The benefits of using such a class are as follows:

  • glGet operations, which are usually quite bad for performance, are replaced by calls to this class.
  • Redundant state changes are removed by this class
  • This class can enable functionality like:
    a. Stack like behavior of the state machine - push and pop the entire state machine, load a clean state machine, etc.
    b. Save the state machine to memory / file / etc.
    c. Load the state machine from memory / file / etc.

Yaki Tebeka
The gDEBugger team

The benefits of using such a class are as follows:

  • glGet operations, which are usually quite bad for performance, are replaced by calls to this class.
  • Redundant state changes are removed by this class
  • This class can enable functionality like:
    a. Stack like behavior of the state machine - push and pop the entire state machine, load a clean state machine, etc.
    b. Save the state machine to memory / file / etc.
    c. Load the state machine from memory / file / etc.
    couldnt agree more, ive got code that goes

GLstate s1,s2;
do stuff
s1.Grab_current_state();
do more stuff
s2.Grab_current_state();

// eg to see why somethings working at point s1 but not at point s2 u do someit like
log_the_differences_between_these_2_states( s1,s2 );
// check to see if we havent gotten anything enabled that doesnt need to be
s1.log_all_enabled_crap();
etc

once a frame i check my current state with what gl gives me from glGet… stuff to see if they are the smae (maybe disabled in production code)

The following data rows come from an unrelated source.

(** C7, amended: [get_mistral] takes no configuration from its caller; the
    configuration written at its construction call is the fixed one
    (temperature 0.8, repetition penalty 1.2, 1024 new tokens, context
    length 2048), and the artifact path and the backend-kind tag are fixed
    too. *)
Theorem get_mistral_configuration_is_fixed :
  positional get_mistral_site = [AStr "models/mistral"]
  ∧ keyword_values "model_type" (keywords get_mistral_site) = [AStr "mistral"]
  ∧ Forall (λ v, v = AAutoConfig {| config := {| temperature := 8 # 10;
                                                 repetition_penalty := 12 # 10;
                                                 max_new_tokens := 1024;
                                                 context_length := 2048 |};
                                    model_type := None |})
       (keyword_values "config" (keywords get_mistral_site)).
Proof.
  split; [reflexivity|]. split; [reflexivity|].
  repeat constructor.
Qed.

(** ** get_gpt4all and get_ollama: the callback flag *)

(** C10: whatever the constructors are, with the flag false [get_gpt4all]
    hands [GPT4All] [callbacks=None] and [get_ollama] hands [Ollama]
    [callback_manager=None]; with the flag true the first hands over a list
    of exactly one [StreamingStdOutCallbackHandler] and the second a
    [CallbackManager] over exactly one. The flag has no third value, so the
    factories can set up no other sink. *)
Theorem callback_flag_selects_the_sink :
  ∀ (Gpt Oll : Type) (GPT4All_new : GPT4All.kwargs → M Gpt)
    (Ollama_new : Ollama.kwargs → M Oll)
    (model_pth backend model_name : string) (callback : bool) (w : World),
    get_gpt4all GPT4All_new model_pth backend callback w
    = GPT4All_new
        {| GPT4All.model := model_pth;
           GPT4All.backend := backend;
           GPT4All.callbacks :=
             match callback with
             | false => None
             | true => Some [StreamingStdOutCallbackHandler]
             end |} w
    ∧ get_ollama Ollama_new model_name callback w
      = Ollama_new
          {| Ollama.model := model_name;
             Ollama.callback_manager :=
               match callback with
               | false => None
               | true => Some {| handlers := [StreamingStdOutCallbackHandler] |}
               end |} w.
Proof.
  intros Gpt Oll GPT4All_new Ollama_new model_pth backend model_name callback w.
  split.
  - unfold get_gpt4all. rewrite bind_ret_r. destruct callback; reflexivity.
  - unfold get_ollama. destruct callback; reflexivity.
Qed.
End ImageLoadStates.

(** ** The image proxy *)

Section ImageProxyFacts.
Import ImageProxy.

Variable parse : string -> option URL.

Lemma allowed_protocol_spec (p : string) :
  allowed_protocol p = true <-> p = "http:" \/ p = "https:".
Proof.
  unfold allowed_protocol.
  destruct (decide (p = "http:")); [tauto|].
  destruct (decide (p = "https:")); [tauto|].
  split; [discriminate|tauto].
Qed.

Lemma validate_none (url : string) :
  validate parse url = None <->
  (parse url = None
   \/ exists parsed, parse url = Some parsed
        /\ protocol parsed <> "http:" /\ protocol parsed <> "https:").
Proof.
  unfold validate. destruct (parse url) as [parsed|].
  - destruct (allowed_protocol (protocol parsed)) eqn:Ha.
    + apply allowed_protocol_spec in Ha. split; [discriminate|].
      intros [H|(p' & Hp & H1 & H2)]; [discriminate|].
      injection Hp as <-. tauto.
    + split; [|reflexivity]. intros _. right. exists parsed.
      split; [reflexivity|].
      split; intros Heq;
        (assert (allowed_protocol (protocol parsed) = true)
           by (apply allowed_protocol_spec; auto)); congruence.
  - split; [now left|reflexivity].
Qed.

Lemma timed_out_abort (u : Upstream) :
  timed_out u = true <-> await_fetch u = AbortError.
Proof.
  destruct u as [t st txt ct c|t|]; simpl;
    try (destruct (t <? timeout_ms); simpl; split; congruence).
  tauto.
Qed.
(** * TLS-SSL-Proxy: the TLS reader and writer of [src/tls/io/tls-io.c]

    A shallow embedding of the functions of [tls-io.c] and the
    properties of the message buffer, of the two retry counters and of
    the end-of-connection flag.

    Conventions of the embedding.
    - A C [int] is a [Z]; the result of an [int] operation is folded
      back into 32 bits by [int_wrap] (the two's complement result the
      usual targets give; C itself leaves a signed overflow undefined).
    - A pointer to a heap block is the block itself: [option block],
      [None] for [NULL].  A block is the list of its cells; a cell that
      was never written holds [None].
    - The channel handle [SSL *] is the list of the results the channel
      will give to the next calls of its primitive, oldest first.
    - Out-parameters ([int *], [bool *], [char **]) are passed in and
      handed back next to the return value.
    - What the functions do to the process (allocation requests, sleeps,
      lines printed) is kept in a [world].
    - A store outside a block or an array and an access through [NULL]
      leave the defined behaviour of C: the run ends in a [Fault]. *)

From Stdlib Require Import ZArith Lia Bool String.
From Stdlib Require Import Init.Byte.
From stdpp Require Import base list.

Local Open Scope Z_scope.

(** ** Machine integers *)

Definition INT_MIN : Z := - 2 ^ 31.
Definition INT_MAX : Z := 2 ^ 31 - 1.

(** The 32-bit two's complement value of [z]. *)
Definition int_wrap (z : Z) : Z := (z + 2 ^ 31) mod 2 ^ 32 - 2 ^ 31.

Definition in_int (z : Z) : Prop := INT_MIN <= z <= INT_MAX.

(** ** Constants *)

Definition FULL_BUFFER_SIZE : Z := 1024.
Definition READER_BUFFER_SIZE : Z := 160.
Definition SLEEP_TIME : Z := 10.
Definition MAX_RETRIES_TO_START_READING : Z := 10.
Definition MAX_RETRIES_TO_STOP_READING : Z := 3.

(** The error codes of [SSL_get_error], with the values of OpenSSL's
    [ssl.h]. *)
Definition SSL_ERROR_NONE : Z := 0.
Definition SSL_ERROR_SSL : Z := 1.
Definition SSL_ERROR_WANT_READ : Z := 2.
Definition SSL_ERROR_WANT_WRITE : Z := 3.
Definition SSL_ERROR_SYSCALL : Z := 5.
Definition SSL_ERROR_ZERO_RETURN : Z := 6.

(** ** The process: allocator, clock and standard output *)

Record world := World {
  alloc_ok : nat -> bool;      (* does the i-th allocation request succeed *)
  alloc_calls : nat;           (* allocation requests made so far *)
  slept : list (Z * Z);        (* (tv_sec, tv_nsec) of each sleep, latest first *)
  stdout : list string         (* lines printed, latest first *)
}.

Definition printf (line : string) (w : world) : world :=
  World (alloc_ok w) (alloc_calls w) (slept w) (line :: stdout w).

(** ** Heap blocks *)

Abbreviation cell := (option byte).
Abbreviation block := (list (option byte)).

(** [size_t] of an [int]: the conversion of a negative value wraps. *)
Definition size_t (n : Z) : Z := n mod 2 ^ 64.

(** The process after one more allocation request. *)
Definition requested (w : world) : world :=
  World (alloc_ok w) (S (alloc_calls w)) (slept w) (stdout w).

(** [malloc(n)]: a fresh block of [n] unwritten cells, or [NULL]. *)
Definition malloc (n : Z) (w : world) : option block * world :=
  let w' := requested w in
  if alloc_ok w (alloc_calls w)
  then (Some (replicate (Z.to_nat (size_t n)) None), w')
  else (None, w').

(** [realloc(p, n)]: on success a block of [n] cells that starts with the
    cells of [p] (as many as fit); on failure [NULL], and [p] stays as it
    is.  [realloc(NULL, n)] is [malloc(n)]. *)
Definition realloc (p : option block) (n : Z) (w : world)
  : option block * world :=
  match p with
  | None => malloc n w
  | Some b =>
      let w' := requested w in
      let len := Z.to_nat (size_t n) in
      if alloc_ok w (alloc_calls w)
      then (Some (take len b ++ replicate (len - length b)%nat None), w')
      else (None, w')
  end.

(** What went wrong when a run leaves the defined behaviour of C. *)
Inductive fault : Type :=
| NullPointer          (* access through NULL *)
| OutOfBounds.         (* access outside the block or the source array *)

(** [memcpy(dst + off, src, n)]: [n] bytes of [src] stored from cell
    [off] of [dst] on. *)
Definition memcpy (dst : option block) (off : Z) (src : block) (n : Z)
  : fault + block :=
  match dst with
  | None => inl NullPointer
  | Some b =>
      let len := size_t n in
      if (0 <=? off) && (off + len <=? Z.of_nat (length b))
         && (len <=? Z.of_nat (length src))
      then
        let o := Z.to_nat off in
        let k := Z.to_nat len in
        inr (take o b ++ take k src ++ drop (o + k) b)
      else inl OutOfBounds
  end.

(** [p[i] = c]. *)
Definition store (p : option block) (i : Z) (c : byte) : fault + block :=
  match p with
  | None => inl NullPointer
  | Some b =>
      if (0 <=? i) && (i <? Z.of_nat (length b))
      then inr (<[Z.to_nat i := Some c]> b)
      else inl OutOfBounds
  end.

(** ** Outcomes *)

Inductive outcome (A : Type) : Type :=
| Done (a : A) (w : world)     (* the call returns [a] *)
| Fault (f : fault)            (* undefined behaviour *)
| Starved.                     (* the channel was asked for more results
                                  than it was given: the call is still
                                  running *)
Arguments Done {A} a w.
Arguments Fault {A} f.
Arguments Starved {A}.

(** ** [milliseconds_sleep] *)

(** The fields of the [timespec] handed to [nanosleep] are logged; the
    loop restarts an interrupted [nanosleep] with the time that remains,
    so one call is one full suspension. *)
Definition milliseconds_sleep (milliseconds : Z) (w : world) : world :=
  let tv_sec := Z.quot milliseconds 1000 in
  let tv_nsec := Z.rem milliseconds 1000 * 1000000 in
  World (alloc_ok w) (alloc_calls w) ((tv_sec, tv_nsec) :: slept w) (stdout w).

(** ** [treat_SSL_read_error] *)

Record treated := Treated {
  tr_ret : Z;                        (* -1 if read must end, 0 otherwise *)
  tr_attempts_after_end_message : Z; (* *attempts_after_end_message *)
  tr_end_connection : bool           (* *end_connection *)
}.

Definition treat_SSL_read_error (err : Z) (attempts_after_end_message : Z)
    (total_bytes read_bytes : Z) (end_connection : bool) (w : world)
  : treated * world :=
  if read_bytes =? 0 then
    (Treated (-1) attempts_after_end_message
       (if total_bytes =? 0 then true else end_connection), w)
  else if err =? SSL_ERROR_WANT_READ then
    let attempts' := int_wrap (attempts_after_end_message + 1) in
    let w' := milliseconds_sleep SLEEP_TIME w in
    if attempts' =? MAX_RETRIES_TO_STOP_READING
    then (Treated (-1) attempts' end_connection, w')
    else (Treated 0 attempts' end_connection, w')
  else if (err =? SSL_ERROR_WANT_WRITE) || (err =? SSL_ERROR_SYSCALL)
          || (err =? SSL_ERROR_SSL) then
    (Treated (-1) attempts_after_end_message end_connection,
     printf "(error) Error in read function!" w)
  else
    (Treated 0 attempts_after_end_message end_connection, w).

(** ** [wait_for_first_message] *)

(** Returns the return value and [*attempts_to_get_first_message]. *)
Definition wait_for_first_message (attempts_to_get_first_message : Z)
    (w : world) : Z * Z * world :=
  let attempts' := int_wrap (attempts_to_get_first_message + 1) in
  let w' := milliseconds_sleep SLEEP_TIME w in
  if attempts' =? MAX_RETRIES_TO_START_READING
  then (-1, attempts', w')
  else (0, attempts', w').

(** ** [save_read_data] *)

(** Returns [*body] and [*allocated_space]. *)
Definition save_read_data (body : option block) (read_buffer : block)
    (allocated_space total_bytes read_bytes : Z) (w : world)
  : outcome (option block * Z) :=
  if int_wrap (allocated_space - READER_BUFFER_SIZE) >=? total_bytes then
    match memcpy body total_bytes read_buffer read_bytes with
    | inl f => Fault f
    | inr b => Done (Some b, allocated_space) w
    end
  else
    let allocated_space' := int_wrap (allocated_space * 2) in
    let '(reallocated_body, w') :=
      realloc body (int_wrap (allocated_space' + 1)) w in
    let body' :=
      match reallocated_body with
      | Some b => Some b
      | None => body
      end in
    match memcpy body' total_bytes read_buffer read_bytes with
    | inl f => Fault f
    | inr b => Done (Some b, allocated_space') w'
    end.
Lemma append_row_dom (sheet : string) (row : list (string * Cell))
    (file : option (gmap string DataFrame)) :
  dom <$> VitalSignsMonitor.append_row sheet row file = dom <$> file.
Proof.
  unfold VitalSignsMonitor.append_row.
  destruct file as [wb|]; cbn; [|reflexivity].
  destruct (wb !! sheet) as [df|] eqn:L; cbn; [|reflexivity].
  f_equal. apply dom_insert_lookup_L. eauto.
Qed.

(** X14: no sequence of events creates or deletes the workbook, nor adds
    or removes a sheet. *)
Theorem run_keeps_the_sheets (es : list Event) (w : World) :
  dom <$> excel_file (run_events es w) = dom <$> excel_file w.
Proof.
  apply (run_file_closed (fun f => dom <$> f = dom <$> excel_file w));
    try reflexivity; intros;
    unfold VitalSignsMonitor.append_vital_reading,
      VitalSignsMonitor.append_emergency_call,
      VitalSignsMonitor.append_fall_event,
      VitalSignsMonitor.append_help_request;
    now rewrite append_row_dom.
Qed.

Lemma run_keeps_sheet (sheet : string) (es : list Event) (w : World) :
  is_Some (pd.read_excel (excel_file w) sheet) ->
  is_Some (pd.read_excel (excel_file (run_events es w)) sheet).
Proof.
  apply (run_file_closed (fun f => is_Some (pd.read_excel f sheet)));
    intros;
    unfold VitalSignsMonitor.append_vital_reading,
      VitalSignsMonitor.append_emergency_call,
      VitalSignsMonitor.append_fall_event,
      VitalSignsMonitor.append_help_request;
    now apply append_row_is_Some.
Qed.

Lemma run_events_app (es1 es2 : list Event) (w : World) :
  run_events (es1 ++ es2) w = run_events es2 (run_events es1 w).
Proof. apply fold_left_app. Qed.

Lemma handle_vital_rows (e : Event) (w : World) :
  is_Some (pd.read_excel (excel_file w) "Vital_Signs") ->
  length (VitalSignsMonitor.sheet_rows (excel_file (handle e w))
            "Vital_Signs")
  = (length (VitalSignsMonitor.sheet_rows (excel_file w) "Vital_Signs")
     + ticks [e])%nat.
Proof.
  intros S. destruct e as [d env|a hr spo2 temp fall help env|];
    cbn [handle ticks List.filter length].
  - rewrite sensor_iteration_process, process_reading_cases.
    destruct (_ && _); rewrite ?dispatch_vital_rows;
      rewrite record_reading_vital_rows by exact S;
      now rewrite length_app.
  - unfold RafeeqAdvancedSystem.trigger_alert.
    rewrite dispatch_vital_rows. lia.
  - cbn. lia.
Qed.

(** X15: when the workbook has its Vital_Signs sheet, after any sequence
    of events the sheet has gained exactly one row per sensor iteration;
    clicks add none. *)
Theorem run_records_every_tick (es : list Event) (w : World) :
  is_Some (pd.read_excel (excel_file w) "Vital_Signs") ->
  length (VitalSignsMonitor.sheet_rows (excel_file (run_events es w))
            "Vital_Signs")
  = (length (VitalSignsMonitor.sheet_rows (excel_file w) "Vital_Signs")
     + ticks es)%nat.
Proof.
  revert w. induction es as [|e es IH]; intros w S; [cbn; lia|].
  cbn [run_events fold_left].
  change (fold_left (fun w e => handle e w) es (handle e w))
    with (run_events es (handle e w)).
  rewrite IH by (apply (run_keeps_sheet "Vital_Signs" [e] w S)).
  rewrite handle_vital_rows by exact S.
  unfold ticks. cbn [List.filter].
  destruct e; cbn [length]; lia.
Qed.

(** X15, witness: three iterations, two alerts and a reset. *)
Lemma run_records_every_tick_witness :
  let env t o :=
    {| reading_stamp := "2025-01-01 10:00:00"; current_time := t;
       dispatch_env :=
         {| call_stamp := "2025-01-01 10:00:00";
            event_stamp := "2025-01-01 10:00:00";
            call_outcome := o; call_time := t |} |} in
  let calm :=
    {| d_hr := 2; d_spo2 := 0; d_temp := 37%float; d_spike := 9;
       d_spike_type := "TEMP"; d_spike_hr := 150; d_spike_spo2 := 88;
       d_spike_temp := 39%float |} in
  let spike :=
    {| d_hr := 0; d_spo2 := 0; d_temp := 37%float; d_spike := 1;
       d_spike_type := "HEART"; d_spike_hr := 150; d_spike_spo2 := 88;
       d_spike_temp := 39%float |} in
  let es :=
    [ SensorTick calm (env 0%float None);
      SensorTick spike (env 3%float (Some "CA1"));
      ButtonAlert "HELP" 105 94 37%float false true
        (dispatch_env (env 4%float None));
      ButtonReset;
      ButtonAlert "FALL" 120 95 37%float true false
        (dispatch_env (env 5%float (Some "CA2")));
      SensorTick spike (env 6%float (Some "CA3")) ] in
  let w0 := RafeeqAdvancedSystem.init None in
  length (VitalSignsMonitor.sheet_rows (excel_file (run_events es w0))
            "Vital_Signs")
  = (length (VitalSignsMonitor.sheet_rows (excel_file w0) "Vital_Signs")
     + ticks es)%nat.
Proof.
  intros env calm spike es w0.
  apply (run_records_every_tick es w0). vm_compute. eexists. reflexivity.
Defined.
(** * Weather data pipeline: extract, load, transform

    A shallow embedding of [extract.py], [load.py], [transform.py] and the
    driver of [main.py], and the properties of the pipeline that the
    specification states about them.

    Conventions of the embedding.
    - Python objects (parsed JSON documents, datetimes) are values of [value].
    - A Python [float] and an SQLite [REAL] are represented by the rational
      number they denote, and sums, means and differences are computed
      exactly where the program rounds each operation to the nearest double:
      a computed mean or difference is the program's up to that rounding
      (the mean of three records at 15.27 is 15.27 here and
      15.270000000000001 in the program).  Comparisons with the thresholds
      and equalities between stored cells are not affected.  [NULL] is
      [SNull]; a column of a frame read back from a table is a float column
      with [NaN] for its missing cells when it holds a number, and a column
      of [None] when it holds none ([item]).
    - A datetime is the number of microseconds since the epoch of the naive
      local calendar; the ISO text the [sqlite3] adapter writes for it is
      represented by that number ([STime]).
    - The pipeline works on one database file ([config.DATABASE_PATH]); the
      [db_path] arguments of the Python functions are therefore implicit.
    - A table is a list of rows and a row an association list from column
      names to cells, as [SELECT *] and a pandas frame present them.
    - Code that may raise lives in a state-and-exception monad over [world].
    - What the environment decides is read from a [host]: the time zone and
      the clock, the provider's answers, whether python-dotenv is installed,
      the case mapping of [str.lower] and whether the file system lets a
      directory or a file be created. *)

From Stdlib Require Import List ZArith QArith Qreduction Qround Qabs Bool String Ascii.
From Stdlib Require Import DecimalString Lia Lqa Permutation.
Import ListNotations.

Local Open Scope string_scope.
Local Open Scope list_scope.
Local Open Scope Z_scope.

Set Implicit Arguments.
Set Warnings "-register-all".

(* ================================================================= *)
(** ** Python values and exceptions *)

Inductive exn : Type :=
| AttributeError | IndexError | KeyError | TypeError | ValueError
| OverflowError | ProgrammingError | OperationalError | DatabaseError
| JSONDecodeError | FileNotFoundError | RequestException.

Inductive result (A : Type) : Type :=
| Ok (a : A)
| Raise (e : exn).
Arguments Ok {A} a.
Arguments Raise {A} e.

Inductive value : Type :=
| VNone
| VBool (b : bool)
| VInt (z : Z)
| VFloat (q : Q)
| VStr (s : string)
| VList (l : list value)
| VDict (items : list (string * value))
| VDatetime (t : Z).

(** First binding of a key in an association list (dict items, row columns). *)
Fixpoint assoc {A : Type} (k : string) (l : list (string * A)) : option A :=
  match l with
  | [] => None
  | (k', v) :: rest => if String.eqb k k' then Some v else assoc k rest
  end.
(** * acr-push-tui: a shallow embedding of the build-and-push workflow

    The development follows the Python sources module by module:
    [subprocess_runner], [docker], [azure], [workflow], [settings], [cli]
    and, of [tui.app.AcrPushApp], the methods that suggest versions, those
    that load registries, repositories and tags, and the one that makes
    the plan of a build.

    Conventions.
    - A Python [str] is a Rocq [string]; the character of code [n] stands
      for the Unicode code point [n], so the strings covered are those of
      the Latin-1 range.  The string methods below ([isdigit], [strip],
      [splitlines]) follow the Unicode tables on that range.
    - A Python [int] that is never negative is an [N]; a process return
      code is a [Z].
    - A computation that may raise is a [Result]; one that also acts on
      the outside world is an [M], a state-and-exception monad whose
      state survives an exception. *)

From Stdlib Require Import String Ascii List NArith ZArith Bool Lia.
From Stdlib Require Import Decimal DecimalString DecimalN.
Import ListNotations.

#[local] Open Scope string_scope.
#[local] Open Scope list_scope.

Set Implicit Arguments.

(* ===================================================================== *)
(** ** Exceptions *)

(** The exception classes the program raises or lets through.  The first
    six derive from [RuntimeError] ([typer.Exit] is click's [Exit]). *)
Inductive exn_class : Type :=
  | CommandError
  | DockerCliError
  | AzureCliError
  | WorkflowError
  | TyperExit (code : Z)
  | RuntimeError
  | ValueError
  | OSError
  | OtherException.

(** An exception value: its class and [str(exc)]. *)
Inductive exn : Type := Exn (c : exn_class) (message : string).

Definition exn_cls (e : exn) : exn_class := let 'Exn c _ := e in c.
Definition exn_str (e : exn) : string := let 'Exn _ m := e in m.

(** [isinstance(exc, RuntimeError)]. *)
Definition is_RuntimeError (c : exn_class) : bool :=
  match c with
  | CommandError | DockerCliError | AzureCliError | WorkflowError
  | TyperExit _ | RuntimeError => true
  | ValueError | OSError | OtherException => false
  end.

Definition is_CommandError (c : exn_class) : bool :=
  match c with CommandError => true | _ => false end.

Definition is_AzureCliError (c : exn_class) : bool :=
  match c with AzureCliError => true | _ => false end.

Definition is_WorkflowError (c : exn_class) : bool :=
  match c with WorkflowError => true | _ => false end.

Inductive Result (A : Type) : Type :=
  | Ok (a : A)
  | Raise (e : exn).
Arguments Ok {A} a.
Arguments Raise {A} e.

Definition rbind {A B} (r : Result A) (k : A -> Result B) : Result B :=
  match r with
  | Ok a => k a
  | Raise e => Raise e
  end.

(** [[f(x) for x in xs]] for an [f] that may raise: stops at the first
    exception. *)
Fixpoint rmap {A B} (f : A -> Result B) (xs : list A) : Result (list B) :=
  match xs with
  | [] => Ok []
  | x :: xs' =>
      rbind (f x) (fun y => rbind (rmap f xs') (fun ys => Ok (y :: ys)))
  end.

(* ===================================================================== *)
(** ** Python string methods *)

Module Py.

(** [bool(s)] of a string. *)
Definition truthy (s : string) : bool :=
  match s with
  | EmptyString => false
  | String _ _ => true
  end.

(** [sep.join(xs)]. *)
Fixpoint join (sep : string) (xs : list string) : string :=
  match xs with
  | [] => ""
  | [x] => x
  | x :: xs' => x ++ sep ++ join sep xs'
  end.

(** [s.split(c)] for a one-character separator: always at least one
    piece, empty pieces kept. *)
Fixpoint split (c : ascii) (s : string) : list string :=
  match s with
  | EmptyString => [""]
  | String a s' =>
      if Ascii.eqb a c then "" :: split c s'
      else match split c s' with
           | [] => [String a ""]
           | p :: ps => String a p :: ps
           end
  end.

Definition code (a : ascii) : N := N_of_ascii a.

(** A character with the Unicode property Numeric_Type=Decimal: on this
    range the ASCII digits only. *)
Definition is_decimal_char (a : ascii) : bool :=
  ((48 <=? code a) && (code a <=? 57))%N.

(** A character with Numeric_Type Digit or Decimal, as [str.isdigit]
    tests it: the ASCII digits and the superscripts U+00B2, U+00B3 and
    U+00B9. *)
Definition is_digit_char (a : ascii) : bool :=
  is_decimal_char a
  || (code a =? 178)%N || (code a =? 179)%N || (code a =? 185)%N.

Fixpoint all_chars (p : ascii -> bool) (s : string) : bool :=
  match s with
  | EmptyString => true
  | String a s' => p a && all_chars p s'
  end.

btw i know glGet…() commands are frowned upon for performance reasons, but theyre not that slow (eg even calling 100’s of Get() commands a frame, my card can still manage over 1000fps (simple scene)

btw to implement this is a major undertaking, many thousands of lines

Jwatte, I’m interested in what you’re saying about an abstract class overlaying the graphics API states, because I remember, some time ago now, you dismissed this approach as pointless…you advocated a much higher level of abstraction, something like:

gfx.beginAlphaBlending()
gfx.endAlphaBlending()

So a ‘state’ in this system would be:

state.alphaBlendingEnabled

rather than:-

state.blending
state.blendSrc
state.blendDst
state.blendEquation
state.depthWriting

Have you had a change of heart since then?

To see why somethings working at point s1 but not at point s2 u do someit like
Hi Zed
You can use gDEBugger for the same purpose :slight_smile:
gDEBugger enables you to state variable values and even dump the entire state machine to a log file.

Yaki Tebeka
The gDEBugger team

Jwatte, I’m interested in what you’re saying about an abstract class overlaying the graphics API states, because I remember, some time ago now, you dismissed this approach as pointless…you advocated a much higher level of abstraction, something like

You are correct; I still hold that in the ideal renderer, everything is sorted by material on the fastest state changes, and you won’t need to actually get the state back at all. In fact, because you sort by state changes, you implicitly know what the state is – it’s the state of the last thing you rendered. In this case, actual state copying is easy. Sometimes, you may need it, such as when working with multiple render buffers.

Underneath this fully deferred renderer, you may choose to abstract hardware through a polymorphic API (or you implement two deferred renderers). Again, if you for some reason need the state mirror, that abstraction would be the place to put it.

Thus, if all you have is a more primitive state abstraction, and bang that directly, that’s where to put the state mirroring; at some point, you’ll want to build the deferred, sort-by-state renderer on top of that, but that’s not what the original poster asked about.